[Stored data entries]
┌──
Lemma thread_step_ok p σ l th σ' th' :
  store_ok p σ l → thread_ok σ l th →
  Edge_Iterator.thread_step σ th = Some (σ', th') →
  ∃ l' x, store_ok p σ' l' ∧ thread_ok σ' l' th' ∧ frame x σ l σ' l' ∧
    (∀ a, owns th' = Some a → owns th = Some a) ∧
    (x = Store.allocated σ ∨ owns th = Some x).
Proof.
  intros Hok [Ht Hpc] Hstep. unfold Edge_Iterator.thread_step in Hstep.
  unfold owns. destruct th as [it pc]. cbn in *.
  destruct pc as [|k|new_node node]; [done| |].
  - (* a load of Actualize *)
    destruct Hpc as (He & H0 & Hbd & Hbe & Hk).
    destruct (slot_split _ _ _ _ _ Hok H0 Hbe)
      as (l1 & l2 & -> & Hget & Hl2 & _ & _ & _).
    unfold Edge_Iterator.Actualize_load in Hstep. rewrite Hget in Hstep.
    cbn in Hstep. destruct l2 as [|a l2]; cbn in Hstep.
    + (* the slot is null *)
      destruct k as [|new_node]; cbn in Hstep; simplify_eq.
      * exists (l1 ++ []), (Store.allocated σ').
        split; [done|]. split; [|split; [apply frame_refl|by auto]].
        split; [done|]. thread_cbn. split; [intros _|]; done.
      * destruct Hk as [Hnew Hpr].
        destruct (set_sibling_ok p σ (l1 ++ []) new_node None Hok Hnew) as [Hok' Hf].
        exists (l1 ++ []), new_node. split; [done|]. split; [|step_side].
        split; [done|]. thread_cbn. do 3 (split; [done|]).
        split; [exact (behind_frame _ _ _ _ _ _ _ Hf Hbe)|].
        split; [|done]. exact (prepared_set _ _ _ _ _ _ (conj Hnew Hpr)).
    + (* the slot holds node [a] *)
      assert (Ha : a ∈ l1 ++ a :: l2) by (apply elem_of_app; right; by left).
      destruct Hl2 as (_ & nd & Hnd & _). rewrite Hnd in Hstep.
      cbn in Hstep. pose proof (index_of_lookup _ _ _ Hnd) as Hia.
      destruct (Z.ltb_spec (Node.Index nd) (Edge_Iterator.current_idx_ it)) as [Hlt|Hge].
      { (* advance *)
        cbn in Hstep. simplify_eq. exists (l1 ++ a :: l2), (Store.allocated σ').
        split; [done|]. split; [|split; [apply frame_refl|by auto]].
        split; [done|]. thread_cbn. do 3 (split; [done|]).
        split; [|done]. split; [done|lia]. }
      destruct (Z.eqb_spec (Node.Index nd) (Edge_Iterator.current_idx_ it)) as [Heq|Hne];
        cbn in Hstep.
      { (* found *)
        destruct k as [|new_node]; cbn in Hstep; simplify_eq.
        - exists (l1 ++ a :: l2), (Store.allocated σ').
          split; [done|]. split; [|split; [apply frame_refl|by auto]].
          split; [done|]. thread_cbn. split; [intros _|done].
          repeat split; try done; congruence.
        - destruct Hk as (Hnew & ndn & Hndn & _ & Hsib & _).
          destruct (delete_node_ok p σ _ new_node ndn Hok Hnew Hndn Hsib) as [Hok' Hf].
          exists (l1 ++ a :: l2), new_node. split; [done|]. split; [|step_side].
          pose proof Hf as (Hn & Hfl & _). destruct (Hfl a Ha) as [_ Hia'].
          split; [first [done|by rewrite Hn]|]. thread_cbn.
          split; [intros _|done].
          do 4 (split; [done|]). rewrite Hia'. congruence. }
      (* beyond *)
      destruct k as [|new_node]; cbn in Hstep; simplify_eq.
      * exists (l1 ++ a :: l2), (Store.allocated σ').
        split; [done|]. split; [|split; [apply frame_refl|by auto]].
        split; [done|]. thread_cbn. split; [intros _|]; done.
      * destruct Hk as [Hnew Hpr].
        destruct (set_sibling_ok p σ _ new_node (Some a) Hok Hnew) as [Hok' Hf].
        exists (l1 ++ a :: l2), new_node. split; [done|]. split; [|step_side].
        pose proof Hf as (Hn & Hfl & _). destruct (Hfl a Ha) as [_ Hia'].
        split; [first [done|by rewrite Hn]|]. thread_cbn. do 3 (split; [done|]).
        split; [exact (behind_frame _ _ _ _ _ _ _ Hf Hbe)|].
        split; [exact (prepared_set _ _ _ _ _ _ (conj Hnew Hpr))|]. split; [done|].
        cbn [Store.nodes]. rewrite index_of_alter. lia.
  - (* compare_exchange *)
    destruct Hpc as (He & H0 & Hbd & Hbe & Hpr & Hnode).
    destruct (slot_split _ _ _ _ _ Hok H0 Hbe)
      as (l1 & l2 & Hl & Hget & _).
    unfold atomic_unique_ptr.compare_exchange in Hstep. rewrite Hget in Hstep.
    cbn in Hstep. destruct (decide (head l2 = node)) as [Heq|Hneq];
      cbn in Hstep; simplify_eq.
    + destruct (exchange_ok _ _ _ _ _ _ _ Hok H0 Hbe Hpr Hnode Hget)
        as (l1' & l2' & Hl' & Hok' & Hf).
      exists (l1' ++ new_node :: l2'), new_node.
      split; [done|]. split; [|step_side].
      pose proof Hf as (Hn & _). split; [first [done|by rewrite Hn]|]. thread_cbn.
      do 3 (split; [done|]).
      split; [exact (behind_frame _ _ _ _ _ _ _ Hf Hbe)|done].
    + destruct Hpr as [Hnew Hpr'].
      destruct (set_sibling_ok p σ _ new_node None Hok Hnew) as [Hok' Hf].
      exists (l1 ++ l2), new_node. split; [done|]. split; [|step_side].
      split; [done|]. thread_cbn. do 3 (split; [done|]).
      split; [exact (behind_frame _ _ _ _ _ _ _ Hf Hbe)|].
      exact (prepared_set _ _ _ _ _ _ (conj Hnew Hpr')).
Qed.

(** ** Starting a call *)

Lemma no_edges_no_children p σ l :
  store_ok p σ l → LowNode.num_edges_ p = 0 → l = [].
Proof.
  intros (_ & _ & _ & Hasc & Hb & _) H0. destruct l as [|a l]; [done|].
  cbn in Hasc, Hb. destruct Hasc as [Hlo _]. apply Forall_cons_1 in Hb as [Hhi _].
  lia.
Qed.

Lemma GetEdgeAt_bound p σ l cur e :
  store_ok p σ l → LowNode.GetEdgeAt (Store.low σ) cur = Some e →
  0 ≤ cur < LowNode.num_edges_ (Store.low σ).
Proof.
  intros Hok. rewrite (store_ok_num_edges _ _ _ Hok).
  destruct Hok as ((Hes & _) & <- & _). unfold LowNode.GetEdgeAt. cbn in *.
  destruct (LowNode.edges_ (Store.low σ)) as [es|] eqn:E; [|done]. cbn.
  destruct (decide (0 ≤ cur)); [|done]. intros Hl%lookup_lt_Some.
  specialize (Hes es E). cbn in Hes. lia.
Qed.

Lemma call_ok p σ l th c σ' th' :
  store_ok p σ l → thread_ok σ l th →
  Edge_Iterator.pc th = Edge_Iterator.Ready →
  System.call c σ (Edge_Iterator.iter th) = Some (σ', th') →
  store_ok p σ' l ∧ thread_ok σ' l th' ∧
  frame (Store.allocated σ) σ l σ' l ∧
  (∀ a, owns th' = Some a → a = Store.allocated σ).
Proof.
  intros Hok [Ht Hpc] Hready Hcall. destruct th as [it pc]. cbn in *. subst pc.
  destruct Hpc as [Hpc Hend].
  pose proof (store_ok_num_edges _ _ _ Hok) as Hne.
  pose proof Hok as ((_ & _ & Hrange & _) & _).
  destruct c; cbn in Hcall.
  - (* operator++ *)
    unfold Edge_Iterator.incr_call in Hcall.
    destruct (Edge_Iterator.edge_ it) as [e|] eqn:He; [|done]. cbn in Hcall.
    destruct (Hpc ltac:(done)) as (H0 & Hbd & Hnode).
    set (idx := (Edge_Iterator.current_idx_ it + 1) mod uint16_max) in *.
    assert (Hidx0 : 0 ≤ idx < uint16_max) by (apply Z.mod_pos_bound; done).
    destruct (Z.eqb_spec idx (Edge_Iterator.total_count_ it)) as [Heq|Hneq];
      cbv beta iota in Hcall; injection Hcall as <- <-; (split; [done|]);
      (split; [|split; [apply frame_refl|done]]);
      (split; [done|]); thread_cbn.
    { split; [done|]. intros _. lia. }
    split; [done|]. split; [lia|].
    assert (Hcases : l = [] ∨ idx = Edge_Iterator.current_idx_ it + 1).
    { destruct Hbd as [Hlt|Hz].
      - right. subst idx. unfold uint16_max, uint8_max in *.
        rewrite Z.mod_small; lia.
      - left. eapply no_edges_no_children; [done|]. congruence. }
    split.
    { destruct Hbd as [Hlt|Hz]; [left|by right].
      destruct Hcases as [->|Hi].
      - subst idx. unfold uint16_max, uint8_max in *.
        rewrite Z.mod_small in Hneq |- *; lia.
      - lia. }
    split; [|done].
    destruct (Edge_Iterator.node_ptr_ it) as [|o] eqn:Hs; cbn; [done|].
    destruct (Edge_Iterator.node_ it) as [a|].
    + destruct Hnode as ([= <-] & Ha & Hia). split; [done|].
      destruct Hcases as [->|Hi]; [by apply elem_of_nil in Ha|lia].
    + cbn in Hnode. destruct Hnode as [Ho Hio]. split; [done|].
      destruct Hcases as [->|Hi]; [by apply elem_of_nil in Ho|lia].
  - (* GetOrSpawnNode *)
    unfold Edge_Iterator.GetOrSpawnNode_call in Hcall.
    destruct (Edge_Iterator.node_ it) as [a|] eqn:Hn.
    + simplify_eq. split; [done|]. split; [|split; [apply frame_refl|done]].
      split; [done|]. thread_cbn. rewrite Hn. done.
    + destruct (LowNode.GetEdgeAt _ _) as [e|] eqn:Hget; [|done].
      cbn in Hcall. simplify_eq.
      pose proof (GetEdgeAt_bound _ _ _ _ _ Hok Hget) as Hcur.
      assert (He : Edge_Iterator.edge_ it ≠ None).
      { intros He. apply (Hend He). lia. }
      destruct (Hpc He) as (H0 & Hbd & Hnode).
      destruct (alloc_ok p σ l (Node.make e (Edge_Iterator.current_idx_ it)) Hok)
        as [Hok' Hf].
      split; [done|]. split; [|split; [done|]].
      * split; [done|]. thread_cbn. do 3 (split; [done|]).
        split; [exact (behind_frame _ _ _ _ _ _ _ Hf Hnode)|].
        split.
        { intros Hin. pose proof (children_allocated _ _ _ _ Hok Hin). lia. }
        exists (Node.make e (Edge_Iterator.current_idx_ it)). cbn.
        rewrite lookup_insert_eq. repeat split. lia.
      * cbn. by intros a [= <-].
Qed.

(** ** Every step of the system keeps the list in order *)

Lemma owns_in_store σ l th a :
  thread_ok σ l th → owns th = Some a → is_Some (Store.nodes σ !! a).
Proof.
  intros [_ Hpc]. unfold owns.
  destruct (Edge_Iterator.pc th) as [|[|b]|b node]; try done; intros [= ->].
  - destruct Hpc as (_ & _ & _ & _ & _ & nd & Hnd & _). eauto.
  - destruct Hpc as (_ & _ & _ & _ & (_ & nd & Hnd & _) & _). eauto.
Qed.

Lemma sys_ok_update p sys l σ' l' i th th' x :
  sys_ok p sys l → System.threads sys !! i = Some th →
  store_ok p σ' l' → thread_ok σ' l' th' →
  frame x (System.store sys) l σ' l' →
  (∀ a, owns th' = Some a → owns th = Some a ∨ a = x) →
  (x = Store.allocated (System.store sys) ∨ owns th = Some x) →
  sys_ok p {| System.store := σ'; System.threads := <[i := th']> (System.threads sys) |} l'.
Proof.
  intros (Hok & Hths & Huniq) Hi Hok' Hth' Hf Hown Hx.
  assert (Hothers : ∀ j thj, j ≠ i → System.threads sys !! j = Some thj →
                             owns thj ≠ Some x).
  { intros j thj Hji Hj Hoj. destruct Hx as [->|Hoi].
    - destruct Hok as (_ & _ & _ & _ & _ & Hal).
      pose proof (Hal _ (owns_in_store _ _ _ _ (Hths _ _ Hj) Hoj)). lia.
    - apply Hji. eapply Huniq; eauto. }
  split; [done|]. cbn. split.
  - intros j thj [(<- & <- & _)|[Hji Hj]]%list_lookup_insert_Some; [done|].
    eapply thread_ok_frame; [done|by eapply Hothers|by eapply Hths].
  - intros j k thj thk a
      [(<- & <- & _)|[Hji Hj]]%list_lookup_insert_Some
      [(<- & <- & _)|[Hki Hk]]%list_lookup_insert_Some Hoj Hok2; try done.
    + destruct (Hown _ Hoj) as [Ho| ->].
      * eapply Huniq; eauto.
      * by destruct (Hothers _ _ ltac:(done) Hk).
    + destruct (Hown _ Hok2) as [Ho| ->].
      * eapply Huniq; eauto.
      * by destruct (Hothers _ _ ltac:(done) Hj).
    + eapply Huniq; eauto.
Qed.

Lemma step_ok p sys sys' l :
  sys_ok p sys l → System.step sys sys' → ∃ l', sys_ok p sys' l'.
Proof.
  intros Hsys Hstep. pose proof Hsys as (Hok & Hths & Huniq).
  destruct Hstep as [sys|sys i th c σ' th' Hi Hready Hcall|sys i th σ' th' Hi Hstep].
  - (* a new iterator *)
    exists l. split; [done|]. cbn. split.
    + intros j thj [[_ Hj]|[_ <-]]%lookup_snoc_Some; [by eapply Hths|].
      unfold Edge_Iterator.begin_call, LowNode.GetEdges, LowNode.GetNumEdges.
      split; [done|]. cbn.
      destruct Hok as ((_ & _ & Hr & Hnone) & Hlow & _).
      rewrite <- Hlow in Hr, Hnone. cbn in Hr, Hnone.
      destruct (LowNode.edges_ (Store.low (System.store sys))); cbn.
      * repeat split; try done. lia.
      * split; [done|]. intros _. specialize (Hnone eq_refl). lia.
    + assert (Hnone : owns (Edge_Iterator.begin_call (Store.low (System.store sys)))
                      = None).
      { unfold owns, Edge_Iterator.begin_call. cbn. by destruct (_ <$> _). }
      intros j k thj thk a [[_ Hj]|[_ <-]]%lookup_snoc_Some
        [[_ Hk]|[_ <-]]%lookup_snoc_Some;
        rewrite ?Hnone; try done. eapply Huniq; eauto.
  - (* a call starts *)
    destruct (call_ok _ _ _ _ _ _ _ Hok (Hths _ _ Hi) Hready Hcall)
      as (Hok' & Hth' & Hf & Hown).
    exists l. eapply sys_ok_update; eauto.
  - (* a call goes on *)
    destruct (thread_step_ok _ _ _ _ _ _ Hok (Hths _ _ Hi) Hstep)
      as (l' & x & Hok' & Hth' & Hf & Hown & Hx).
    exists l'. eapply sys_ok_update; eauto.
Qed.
└──
Copy out, word for word, the part of the entries above that begins at the line with "System.call c σ" and ends at the line with "(split; [|split; [apply", including both.

• Answer to this exercise:
  System.call c σ (Edge_Iterator.iter th) = Some (σ', th') →
  store_ok p σ' l ∧ thread_ok σ' l th' ∧
  frame (Store.allocated σ) σ l σ' l ∧
  (∀ a, owns th' = Some a → a = Store.allocated σ).
Proof.
  intros Hok [Ht Hpc] Hready Hcall. destruct th as [it pc]. cbn in *. subst pc.
  destruct Hpc as [Hpc Hend].
  pose proof (store_ok_num_edges _ _ _ Hok) as Hne.
  pose proof Hok as ((_ & _ & Hrange & _) & _).
  destruct c; cbn in Hcall.
  - (* operator++ *)
    unfold Edge_Iterator.incr_call in Hcall.
    destruct (Edge_Iterator.edge_ it) as [e|] eqn:He; [|done]. cbn in Hcall.
    destruct (Hpc ltac:(done)) as (H0 & Hbd & Hnode).
    set (idx := (Edge_Iterator.current_idx_ it + 1) mod uint16_max) in *.
    assert (Hidx0 : 0 ≤ idx < uint16_max) by (apply Z.mod_pos_bound; done).
    destruct (Z.eqb_spec idx (Edge_Iterator.total_count_ it)) as [Heq|Hneq];
      cbv beta iota in Hcall; injection Hcall as <- <-; (split; [done|]);
      (split; [|split; [apply frame_refl|done]]);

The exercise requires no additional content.